The biggest bird, other than the Ostrich, is the solitary Kori Bustard, which stands about a metre tall, they are usually alone and difficult to see because they are grey with a brownish back. They have stout running legs and I have never seen one fly. Another loner is the Secretary Bird, which is almost as tall as the Kori Bustard but much leaner. She, aren’t all secretaries she, is another grey bird with a black back and a Lone Ranger red/orange mask. Feathers sticking out the back of its head are a bit like Dennis the Menace’s hair. Its diet is snakes and other small reptiles.

By no means the last but enough is enough there is the chattering Guineafowl, Kanga in Swahili, gregarious and common, they are grey with white speckles and a blue head with red markings. They thrive in captivity and their eggs, while a bit smaller that household poultry, taste much the same.

Of course there are there are the mammals so Zebra and the antelopes may well pop up at any time, there is always danger that there are predators but big cats and hyenas are not as common as you might think. Baboons with their threatening teeth and red bums are quite common. My mate Mbise used to think the red bum was caused through sitting on hot rocks!

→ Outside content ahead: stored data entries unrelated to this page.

(* ===== verification/RoaRequest.v ===== *)
(** * From the web interface to the CA

    The body of a request to update ROAs, as the server reads it: JSON numbers and texts become
    the payloads of [commons/api/roas.rs]. *)

From stdpp Require Import base gmap strings list pretty.
From Stdlib Require Import ZArith Ascii Lia.
From S2P Require Import Prelude Text Roas Routes JsNumber RoaDialog.

(** A number in JSON: [NaN] and infinite numbers are written as [null]. *)
Inductive JsonNumber := JsonNull | JsonInteger (z : Z) | JsonFraction.

Definition to_json (x : Num) : JsonNumber :=
  match x with
  | Fin _ _ => match num_int x with Some z => JsonInteger z | None => JsonFraction end
  | _ => JsonNull
  end.

(** An unsigned integer of the server up to [max]. *)
Definition read_unsigned (max : Z) (j : JsonNumber) : option N :=
  match j with
  | JsonInteger z => if (0 <=? z)%Z && (z <=? max)%Z then Some (Z.to_N z) else None
  | _ => None
  end.

Section request.
Context `{PA : !PrefixApi}.

(** [max_length: Option<u8>]: missing and [null] are [None]. *)
Definition read_max_length (l : RowLength) : option (option N) :=
  match l with
  | LengthUndefined => Some None
  | LengthText _ => None
  | LengthNum x => match to_json x with
                   | JsonNull => Some None
                   | j => Some <$> read_unsigned 255 j
                   end
  end.

Definition read_payload (r : Row) : option RoaPayload :=
  asn ← read_unsigned 4294967295 (to_json (row_asn r));
  text ← row_prefix r;
  prefix ← match typed_prefix_from_str text with Ok p => Some p | Err _ => None end;
  max_length ← read_max_length (row_max_length r);
  Some (mkRoaPayload asn prefix max_length).

(** The rows have no comment. *)
Definition read_configuration (r : Row) : option RoaConfiguration :=
  (λ p, mkRoaConfiguration p None) <$> read_payload r.

Definition read_updates (c : Cart) : option RoaConfigurationUpdates :=
  added ← mapM read_configuration (added c);
  removed ← mapM read_payload (removed c);
  Some (mkUpdates added removed).

(** What the server shows of a configured ROA. *)
Definition item_of (p : RoaPayload) : Item :=
  mkItem (rp_asn p) (typed_prefix_display (rp_prefix p)) (rp_max_length p).

(** ** Reading what was sent *)

Lemma read_of_int max n :
  (Z.of_N n ≤ max)%Z → (max < 2 ^ 53)%Z → read_unsigned max (to_json (of_int (Z.of_N n))) = Some n.
Proof.
  intros Hn Hmax. assert (num_int (of_int (Z.of_N n)) = Some (Z.of_N n)) as Hint by (apply num_int_of_int; lia).
  unfold to_json. destruct (of_int (Z.of_N n)) as [| |m e] eqn:He; [done|done|]. rewrite Hint. simpl.
  rewrite !(proj2 (Z.leb_le _ _)) by lia. simpl. by rewrite N2Z.id.
Qed.

Lemma read_length_of_int n : (n ≤ 255)%N → read_max_length (LengthNum (of_int (Z.of_N n))) = Some (Some n).
Proof.
  intros Hn. unfold read_max_length. pose proof (read_of_int 255 n ltac:(lia) ltac:(lia)) as Hr.
  destruct (to_json _); [done|by rewrite Hr|done].
Qed.

(** The text of a prefix without other slashes. *)
Definition one_slash (t : TypedPrefix) : Prop :=
  without "/" (match t with V4 p => addr_v4_str p | V6 p => addr_v6_str p end) = true.

(** The length read from the text of a prefix is its length. *)
Lemma prefix_length_display t :
  one_slash t → prefix_length (typed_prefix_display t) = LengthNum (of_int (Z.of_N (tp_addr_len t))).
Proof.
  intros Hs. unfold prefix_length.
  assert (split_on "/"%char (typed_prefix_display t) !! 1 = Some (pretty (tp_addr_len t)) ∧ typed_prefix_display t ≠ "")
    as [-> Hne].
  { unfold one_slash, typed_prefix_display, tp_addr_len in *. destruct t as [p|p]; simpl in *.
    all: change ("/" +:+ pretty (addr_len p)) with (String "/" (pretty (addr_len p))).
    all: rewrite split_on_app by done; rewrite split_on_none by (by apply pretty_without); split; [done|].
    all: intros He%(f_equal String.length); rewrite app_length_string in He; simpl in He; lia. }
  rewrite bool_decide_false by done. by rewrite (to_number_digits _ _ (parse_digits_pretty _)).
Qed.

(** The row of a suggested removal is read as the payload with the prefix's own length. *)
Lemma read_suggestion_row p reason action :
  prefix_text_ok (rp_prefix p) → one_slash (rp_prefix p) → (rp_asn p ≤ 4294967295)%N → (tp_addr_len (rp_prefix p) ≤ 255)%N →
  read_payload (suggestion_row action reason (item_of p)) =
    Some (mkRoaPayload (rp_asn p) (rp_prefix p) (Some (tp_addr_len (rp_prefix p)))).
Proof.
  intros [_ Hread] Hslash Hasn Hlen. unfold read_payload, suggestion_row, item_of. simpl.
  rewrite read_of_int by lia. simpl. rewrite Hread. simpl. rewrite prefix_length_display by done.
  by rewrite read_length_of_int.
Qed.

(** The row of a removal of a ROA that is too permissive is read as its payload. *)
Lemma read_too_permissive_row p m rest :
  prefix_text_ok (rp_prefix p) → (rp_asn p ≤ 4294967295)%N → rp_max_length p = Some m → (m ≤ 255)%N →
  ∃ row, head (too_permissive_rows (item_of p, rest)) = Some row ∧ row_action row = Remove ∧ read_payload row = Some p.
Proof.
  intros [_ Hread] Hasn Hmax Hm. eexists. split; [done|]. split; [done|]. unfold read_payload, item_of. simpl.
  rewrite read_of_int by lia. simpl. rewrite Hread, Hmax. rewrite read_length_of_int by done. simpl.
  destruct p. simpl in *. by subst.
Qed.
End request.
(* ===== verification/CaPages.v ===== *)
(** * Getting to a CA ([src/lagosta/js/app.js]: router, interstitial, onboarding, CADetails)

    The pages redirect: the first page picks a CA, the page of a CA that cannot be loaded
    forgets it and returns to the first page, and the page to create a CA leaves it when there is
    one. *)

From stdpp Require Import base strings list.
From Stdlib Require Import Lia.
From S2P Require Import Prelude.

Inductive Page := Interstitial | CaDetails (handle : string) | Onboarding.
#[export] Instance Page_eq_dec : EqDecision Page.
Proof. solve_decision. Defined.

(** The page shown and [localStorage.lagostaLastCA]. *)
Record Browser := mkBrowser { shown : Page; lastCA : option string }.

Section pages.
(** The answers of the server: the handles of the CAs, or an error, and whether a CA loads. *)
Variables (cas : option (list string)) (ca_loads : string → bool).

(** The handles other than that of the trust anchor. *)
Definition own_cas : list string := match cas with Some l => filter (λ h, h ≠ "ta") l | None => [] end.

(** A remembered handle counts unless it is empty. *)
Definition remembered (b : Browser) : option string :=
  match lastCA b with Some "" | None => None | Some h => Some h end.

(** [loadCAs] of the interstitial page. *)
Definition interstitial_load (b : Browser) : Browser :=
  match own_cas with
  | first :: _ => mkBrowser (CaDetails (default first (remembered b))) (lastCA b)
  | [] => mkBrowser Onboarding (lastCA b)
  end.

(** [getContent] of the page of a CA: the handle is remembered; if the CA does not load it is
    forgotten. *)
Definition details_load (handle : string) (b : Browser) : Browser :=
  if ca_loads handle then mkBrowser (CaDetails handle) (Some handle) else mkBrowser Interstitial None.

(** [created] of the page to create a CA. *)
Definition onboarding_load (b : Browser) : Browser :=
  match cas with
  | Some (first :: _) => if bool_decide (first = "ta") then b else mkBrowser (CaDetails first) (lastCA b)
  | _ => b
  end.

(** Loading the page that is shown. *)
Definition load (b : Browser) : Browser :=
  match shown b with
  | Interstitial => interstitial_load b
  | CaDetails h => details_load h b
  | Onboarding => onboarding_load b
  end.

(** The page stays. *)
Definition settled (b : Browser) : bool := bool_decide (shown (load b) = shown b).

(** ** Where the redirections lead *)

Lemma interstitial_never_settled b : shown b = Interstitial → settled b = false.
Proof.
  intros Hb. unfold settled, load. rewrite Hb. apply bool_decide_eq_false.
  unfold interstitial_load. by destruct own_cas.
Qed.

Lemma details_settled h b : shown b = CaDetails h → settled b = ca_loads h.
Proof.
  intros Hb. unfold settled, load. rewrite Hb. unfold details_load. destruct (ca_loads h); [by apply bool_decide_eq_true|done].
Qed.

Lemma interstitial_first first rest last :
  own_cas = first :: rest → remembered (mkBrowser Interstitial last) = None →
  load (mkBrowser Interstitial last) = mkBrowser (CaDetails first) last.
Proof. intros Hc Hr. unfold load. simpl. unfold interstitial_load. by rewrite Hc, Hr. Qed.

(** A CA that does not load sends back to the first page, which picks the first CA. *)
Lemma details_fails first rest h last :
  own_cas = first :: rest → ca_loads h = false →
  Nat.iter 2 load (mkBrowser (CaDetails h) last) = mkBrowser (CaDetails first) None.
Proof.
  intros Hc Hh. simpl. unfold load at 2. simpl. unfold details_load. rewrite Hh. by apply (interstitial_first first rest).
Qed.

(** When neither the remembered nor the first CA loads, the pages alternate. *)
Lemma details_loop first rest n :
  own_cas = first :: rest → ca_loads first = false →
  Nat.iter (2 * n) load (mkBrowser (CaDetails first) None) = mkBrowser (CaDetails first) None.
Proof.
  intros Hc Hf. induction n as [|n IH]; [done|]. replace (2 * S n) with (2 + 2 * n) by lia.
  rewrite Nat.iter_add, IH. by apply (details_fails first rest).
Qed.

Lemma details_never_settles first rest h last n :
  own_cas = first :: rest → ca_loads first = false → ca_loads h = false →
  settled (Nat.iter n load (mkBrowser (CaDetails h) last)) = false.
Proof.
  intros Hc Hf Hh. destruct n as [|[|n]].
  - simpl. by rewrite (details_settled h).
  - simpl. unfold load. simpl. unfold details_load. rewrite Hh. by apply interstitial_never_settled.
  - replace (S (S n)) with (n + 2) by lia. rewrite Nat.iter_add, (details_fails first rest) by done.
    assert (n = 2 * (n / 2) + n mod 2 ∧ n mod 2 < 2) as [Hn Hm].
    { split; [apply Nat.div_mod; lia|apply Nat.mod_upper_bound; lia]. }
    rewrite Hn, Nat.add_comm, Nat.iter_add, (details_loop first rest) by done.
    destruct (n mod 2) as [|[|]]; [|simpl|lia].
    + simpl. by rewrite (details_settled first).
    + unfold load. simpl. unfold details_load. rewrite Hf. by apply interstitial_never_settled.
Qed.
End pages.

(** C37.  Opening the web interface ends on a page if and only if there is no CA besides the trust
    anchor, or the first of the CAs loads, or the remembered one does; then it takes at most
    four redirections, and with such a CA it ends on the page of a CA that loads and
    remembers it.  Otherwise the pages send the browser back and forth for ever. *)
Theorem redirections_end (cas : option (list string)) (ca_loads : string → bool) (last : option string) :
  let start := mkBrowser Interstitial last in
  let good := match own_cas cas with
              | [] => True
              | first :: _ => ca_loads first = true ∨ ∃ h, remembered start = Some h ∧ ca_loads h = true
              end in
  ((∃ n, settled cas ca_loads (Nat.iter n (load cas ca_loads) start) = true) ↔ good) ∧
  (good → ∃ n, n ≤ 4 ∧ settled cas ca_loads (Nat.iter n (load cas ca_loads) start) = true ∧
    (own_cas cas ≠ [] → ∃ h, Nat.iter n (load cas ca_loads) start = mkBrowser (CaDetails h) (Some h) ∧ ca_loads h = true)).
Proof.
  intros start good.
  assert (good → ∃ n, n ≤ 4 ∧ settled cas ca_loads (Nat.iter n (load cas ca_loads) start) = true ∧
    (own_cas cas ≠ [] → ∃ h, Nat.iter n (load cas ca_loads) start = mkBrowser (CaDetails h) (Some h) ∧ ca_loads h = true)) as Hgood.
  { intros Hg. subst good. destruct (own_cas cas) as [|first rest] eqn:Hc.
    - exists 1. split; [lia|]. split; [|done]. simpl. unfold load, start. simpl. unfold interstitial_load. rewrite Hc.
      unfold settled, load. simpl. apply bool_decide_eq_true. unfold onboarding_load.
      unfold own_cas in Hc. destruct cas as [[|h l]|]; [done| |done].
      destruct (decide (h = "ta")) as [->|Hh]; [by rewrite bool_decide_true|].
      by rewrite filter_cons_True in Hc.
    - set (h := default first (remembered start)).
      assert (load cas ca_loads start = mkBrowser (CaDetails h) last) as Hload.
      { unfold load, start. simpl. unfold interstitial_load. by rewrite Hc. }
      destruct (ca_loads h) eqn:Hh.
      + exists 2. split; [lia|]. assert (Nat.iter 2 (load cas ca_loads) start = mkBrowser (CaDetails h) (Some h)) as ->.
        { simpl. rewrite Hload. unfold load. simpl. unfold details_load. by rewrite Hh. }
        rewrite (details_settled _ _ h), Hh by done. eauto.
      + assert (ca_loads first = true) as Hf.
        { destruct Hg as [|(h'&Hr&Hl)]; [done|]. subst h. rewrite Hr in Hh. simpl in Hh. congruence. }
        exists 4. split; [lia|].
        assert (Nat.iter 4 (load cas ca_loads) start = mkBrowser (CaDetails first) (Some first)) as ->.
        { change 4 with (1 + (2 + 1)). rewrite !Nat.iter_add. change (Nat.iter 1 (load cas ca_loads) start) with (load cas ca_loads start). rewrite Hload.
          rewrite (details_fails _ _ first rest) by done. simpl. unfold load. simpl. unfold details_load. by rewrite Hf. }
        rewrite (details_settled _ _ first), Hf by done. eauto. }
  split; [|done]. split; [|intros (n&_&Hn&_)%Hgood; eauto].
  intros [n Hn]. subst good. destruct (own_cas cas) as [|first rest] eqn:Hc; [done|].
  destruct (ca_loads first) eqn:Hf; [by left|]. right.
  set (h := default first (remembered start)).
  assert (load cas ca_loads start = mkBrowser (CaDetails h) last) as Hload.
  { unfold load, start. simpl. unfold interstitial_load. by rewrite Hc. }
  destruct (ca_loads h) eqn:Hh.
  - subst h. destruct (remembered start) as [h|]; simpl in Hh; [by exists h|congruence].
  - exfalso. destruct n as [|n]; [by rewrite interstitial_never_settled in Hn|].
    replace (S n) with (n + 1) in Hn by lia. rewrite Nat.iter_add in Hn. change (Nat.iter 1 (load cas ca_loads) start) with (load cas ca_loads start) in Hn.
    rewrite Hload, (details_never_settles _ _ first rest) in Hn by done. done.
Qed.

And I read an account where Baboons attacked and killed a village person over a water dispute during dry times. The other common monkey is the Vervet, small, but with a human-like face and flamboyant blue testicles. They are pests in coffee plantations, stealing the ripening fruit, so boys are employed to throw stones at them! They can be aggressive little tykes, I took some kids to Lushoto where one Vervet male decided he wanted a drink from one of our Coca Cola bottles and I had to threaten him with a stick before he would let us pass.

The savannah is diverse and perhaps deserves a better description, but if this stimulates anyone to Google some of the wildlife or flora I have mentioned, my recommendation is the Lilac-breasted Roller, go on have a look.